(** * The run *)

Definition rx0 : State := (vd_new, rx_store, mx_content).
Definition rx1 : State := (rx_post (rx_env false NoFault) rx_phone (str "first") rx0).2.
(** The answer to the edit is lost: its rename was not synchronised. *)
Definition rx2 : State := (rx_post (rx_env false AfterRename) rx_laptop (str "edit") rx1).2.
Definition rx3 : State := rx_crash rx2.
Definition rx4 : State := (rx_post (rx_env false NoFault) rx_laptop (str "edit") rx3).2.
(** The retry of the first operation, and its successor, which is merged. *)
Definition rx5 : State := (rx_post (rx_env false NoFault) rx_phone (str "first") rx4).2.
Definition rx6 : State := (rx_post (rx_env false NoFault) rx_phone (str "diverged") rx5).2.
Definition rx7 : State :=
  (post_root_cancel rx_vault (rx_env false NoFault) rx_laptop (str "give up") rx6).2.

Definition reply_ok (r : result ServerError Value) : Value := match r with Ok v => v | Err _ => Null end.

Lemma ok_run {E A T} (d : A) (r : result E A * T) :
  is_ok r.1 = true → r = (Ok (match r.1 with Ok a => a | Err _ => d end), r.2).
Proof. by destruct r as [[a|e] t]. Qed.

Definition err_or {E A} (d : E) (r : result E A) : E := match r with Ok _ => d | Err e => e end.
Lemma err_run {E A T} (d : E) (r : result E A * T) :
  is_ok r.1 = false → r = (Err (err_or d r.1), r.2).
Proof. by destruct r as [[a|e] t]. Qed.

(** The commit a request stands for. *)
Definition rx_decoded (request device : bytes) : RootCommit * bytes :=
  match decode_commit request rx_vault device with
  | Ok x => x
  | Err _ => ({| rc_server_incarnation := []; rc_sequence := 0; rc_mutation_id := [];
                 rc_request_hash := [] |}, [])
  end.

Lemma rx_decoded_ok request device :
  is_ok (decode_commit request rx_vault device) = true →
  decode_commit request rx_vault device
    = Ok ((rx_decoded request device).1, (rx_decoded request device).2).
Proof. unfold rx_decoded. destruct (decode_commit _ _ _) as [[c b]|e]; [done|discriminate]. Qed.

Definition rx_reply (device request : bytes) (st : State) : Reply :=
  {| re_device := device; re_commit := (rx_decoded request device).1;
     re_incarnation := rx_incarnation;
     re_value := reply_ok (rx_post (rx_env false NoFault) device request st).1 |}.

Lemma rx_commits device request st :
  is_ok (decode_commit request rx_vault device) = true →
  is_ok (rx_post (rx_env false NoFault) device request st).1 = true →
  server_step rx_vault st (Some (rx_reply device request st))
    (rx_post (rx_env false NoFault) device request st).2.
Proof.
  intros Hd%rx_decoded_ok Hp. eapply (server_commit rx_vault (rx_env false NoFault)); [exact Hd|].
  exact (ok_run Null _ Hp).
Qed.

Lemma rx_fails env device request st :
  is_ok (rx_post env device request st).1 = false →
  server_step rx_vault st None (rx_post env device request st).2.
Proof. intros Hp. eapply server_commit_failed. exact (err_run (Io "") _ Hp). Qed.

Lemma df_lost_survives f : df_survives f (df_lost f).
Proof. split; [done|by left]. Qed.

***

**Exercise instructions**
Repeat all the entries exactly as given.

**Your response**
(** * The run *)

Definition rx0 : State := (vd_new, rx_store, mx_content).
Definition rx1 : State := (rx_post (rx_env false NoFault) rx_phone (str "first") rx0).2.
(** The answer to the edit is lost: its rename was not synchronised. *)
Definition rx2 : State := (rx_post (rx_env false AfterRename) rx_laptop (str "edit") rx1).2.
Definition rx3 : State := rx_crash rx2.
Definition rx4 : State := (rx_post (rx_env false NoFault) rx_laptop (str "edit") rx3).2.
(** The retry of the first operation, and its successor, which is merged. *)
Definition rx5 : State := (rx_post (rx_env false NoFault) rx_phone (str "first") rx4).2.
Definition rx6 : State := (rx_post (rx_env false NoFault) rx_phone (str "diverged") rx5).2.
Definition rx7 : State :=
  (post_root_cancel rx_vault (rx_env false NoFault) rx_laptop (str "give up") rx6).2.

Definition reply_ok (r : result ServerError Value) : Value := match r with Ok v => v | Err _ => Null end.

Lemma ok_run {E A T} (d : A) (r : result E A * T) :
  is_ok r.1 = true → r = (Ok (match r.1 with Ok a => a | Err _ => d end), r.2).
Proof. by destruct r as [[a|e] t]. Qed.

Definition err_or {E A} (d : E) (r : result E A) : E := match r with Ok _ => d | Err e => e end.
Lemma err_run {E A T} (d : E) (r : result E A * T) :
  is_ok r.1 = false → r = (Err (err_or d r.1), r.2).
Proof. by destruct r as [[a|e] t]. Qed.

(** The commit a request stands for. *)
Definition rx_decoded (request device : bytes) : RootCommit * bytes :=
  match decode_commit request rx_vault device with
  | Ok x => x
  | Err _ => ({| rc_server_incarnation := []; rc_sequence := 0; rc_mutation_id := [];
                 rc_request_hash := [] |}, [])
  end.

Lemma rx_decoded_ok request device :
  is_ok (decode_commit request rx_vault device) = true →
  decode_commit request rx_vault device
    = Ok ((rx_decoded request device).1, (rx_decoded request device).2).
Proof. unfold rx_decoded. destruct (decode_commit _ _ _) as [[c b]|e]; [done|discriminate]. Qed.

Definition rx_reply (device request : bytes) (st : State) : Reply :=
  {| re_device := device; re_commit := (rx_decoded request device).1;
     re_incarnation := rx_incarnation;
     re_value := reply_ok (rx_post (rx_env false NoFault) device request st).1 |}.

Lemma rx_commits device request st :
  is_ok (decode_commit request rx_vault device) = true →
  is_ok (rx_post (rx_env false NoFault) device request st).1 = true →
  server_step rx_vault st (Some (rx_reply device request st))
    (rx_post (rx_env false NoFault) device request st).2.
Proof.
  intros Hd%rx_decoded_ok Hp. eapply (server_commit rx_vault (rx_env false NoFault)); [exact Hd|].
  exact (ok_run Null _ Hp).
Qed.

Lemma rx_fails env device request st :
  is_ok (rx_post env device request st).1 = false →
  server_step rx_vault st None (rx_post env device request st).2.
Proof. intros Hp. eapply server_commit_failed. exact (err_run (Io "") _ Hp). Qed.

Lemma df_lost_survives f : df_survives f (df_lost f).
Proof. split; [done|by left]. Qed.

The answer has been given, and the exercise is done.